Table 1 Wind speed decadal data variable description

Daily data were collected for the period 1995 through 2008. These data were converted into decadal wind speed data values that represent maximum wind speed experienced over a period of ten days. The idea was to create randomness of missing wind speed data so that issues of bias within the data are eliminated. We also considered the fact that it does not require consistence of occurrence of maximum wind speeds for the wind speed to be harnessed for wind energy generation. Table 2 shows a sample of wind speed dataset where NA implies missing or incomplete wind speed data. After wind speed data imputations and testing, stochastic time series additive model was developed and wind speed predictions made as presented subsequently in this paper.
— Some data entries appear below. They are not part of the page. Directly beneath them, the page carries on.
(** [for j := i + 1; j < b; j++ {
       if !data.Less(j, j-1) { break }; data.Swap(j, j-1) }],
    with [n] iterations left. *)
Fixpoint shift_right (data : FieldsSort) (j b n : nat) : Outcome FieldsSort :=
  match n with
  | O => Done data
  | S n' =>
      if (j <? b)%nat then
        let! lt := FieldsSort_Less data j (j - 1) in
        if lt : bool then
          let! data := FieldsSort_Swap data j (j - 1) in
          shift_right data (S j) b n'
        else Done data
      else Done data
  end.

(** The loop of [partialInsertionSort], with [steps] of its [maxSteps]
    iterations left. *)
Fixpoint partialInsertionSort_from (data : FieldsSort) (a b i steps : nat)
  : Outcome (FieldsSort * bool) :=
  match steps with
  | O => Done (data, false)
  | S steps' =>
      let! i := skip_ordered data i b (b - i) in
      if (i =? b)%nat then Done (data, true)
      else if (b - a <? 50)%nat then Done (data, false)
      else
        let! data := FieldsSort_Swap data i (i - 1) in
        let! data := (if (2 <=? i - a)%nat then shift_left data (i - 1) else Done data) in
        let! data := (if (2 <=? b - i)%nat then shift_right data (S i) b (b - S i)
                      else Done data) in
        partialInsertionSort_from data a b i steps'
  end.

(** [partialInsertionSort(data, a, b)]: the slice, and whether it is sorted
    at the end. *)
Definition partialInsertionSort (data : FieldsSort) (a b : nat)
  : Outcome (FieldsSort * bool) :=
  partialInsertionSort_from data a b (S a) 5.

(** [for i <= j && data.Less(i, a) { i++ }], with [n] iterations left. *)
Fixpoint skip_less (data : FieldsSort) (a i j n : nat) : Outcome nat :=
  match n with
  | O => Done i
  | S n' =>
      if (i <=? j)%nat then
        let! lt := FieldsSort_Less data i a in
        if lt : bool then skip_less data a (S i) j n' else Done i
      else Done i
  end.

(** [for i <= j && !data.Less(j, a) { j-- }], with [n] iterations left. *)
Fixpoint skip_not_less (data : FieldsSort) (a i j n : nat) : Outcome nat :=
  match n with
  | O => Done j
  | S n' =>
      if (i <=? j)%nat then
        let! lt := FieldsSort_Less data j a in
        if lt : bool then Done j else skip_not_less data a i (j - 1) n'
      else Done j
  end.

(** The second loop of [partition], with [n] iterations left: the slice
    and [j] at the [break]. *)
Fixpoint partition_from (data : FieldsSort) (a i j n : nat) : Outcome (FieldsSort * nat) :=
  match n with
  | O => Done (data, j)
  | S n' =>
      let! i := skip_less data a i j (S j - i) in
      let! j := skip_not_less data a i j (S j - i) in
      if (j <? i)%nat then Done (data, j)
      else
        let! data := FieldsSort_Swap data i j in
        partition_from data a (S i) (j - 1) n'
  end.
Table 2 Sample of original maximum wind speed decadal data

Markov Chain Monte Carlo (MCMC) method

The Markov Chain Monte Carlo (MCMC) has its origin in physics as a tool for exploring equilibrium distributions of interacting molecules (Walsh 2004). However, in statistical applications, it is used to generate pseudorandom draws from multidimensional and otherwise intractable probability distributions via Markov chains. A Markov chain is a sequence of random variables in which the distribution of each element depends on the value of the previous one.

In MCMC, one constructs a Markov chain long enough for the distribution of the elements to stabilize to a common distribution. This stationary distribution is the distribution of interest. By repeatedly simulating steps of the chain, it simulates draws from the distribution of interest (Schafer 1999; Schafer 2003). In Bayesian inference, information about unknown parameters is expressed in the form of a posterior probability distribution. MCMC has been applied as a method for exploring posterior distributions in Bayesian inference. That is, through MCMC, one can simulate the entire joint posterior distribution of the unknown quantities and obtain simulation based estimates of posterior parameters that are of interest. Assuming that the data are from a multivariate normal distribution, data augmentation is applied to Bayesian inference with missing data by repeating the following steps:

  1. 1.

    The imputation, I-step:

    With the estimated mean vector and covariance matrix, the I-step simulates the missing values for each observation independently. That is, if you denote the variables with missing values for observation i by Y i(mis) and the variables with observed values by Y i(obs) , then the I-step draws values for Y i(mis) from a conditional distribution Y i(mis) given Y i(obs) .

  2. 2.

    The posterior, P-step:

    The P-step simulates the posterior population mean vector and covariance matrix from the complete sample estimates. These new estimates are then used in the I-step. Without prior information about the parameters, a non-informative prior is used. You can also use other informative priors. For example, a prior information about the covariance matrix may be helpful to stabilize the inference about the mean vector for a near singular covariance matrix. The two steps are iterated long enough for the results to be reliable for a multiple imputed data set (Schafer and Olsen 1998). The goal is for the convergence of the iterates to their stationary distribution and then to simulate an approximately independent draw of the missing values.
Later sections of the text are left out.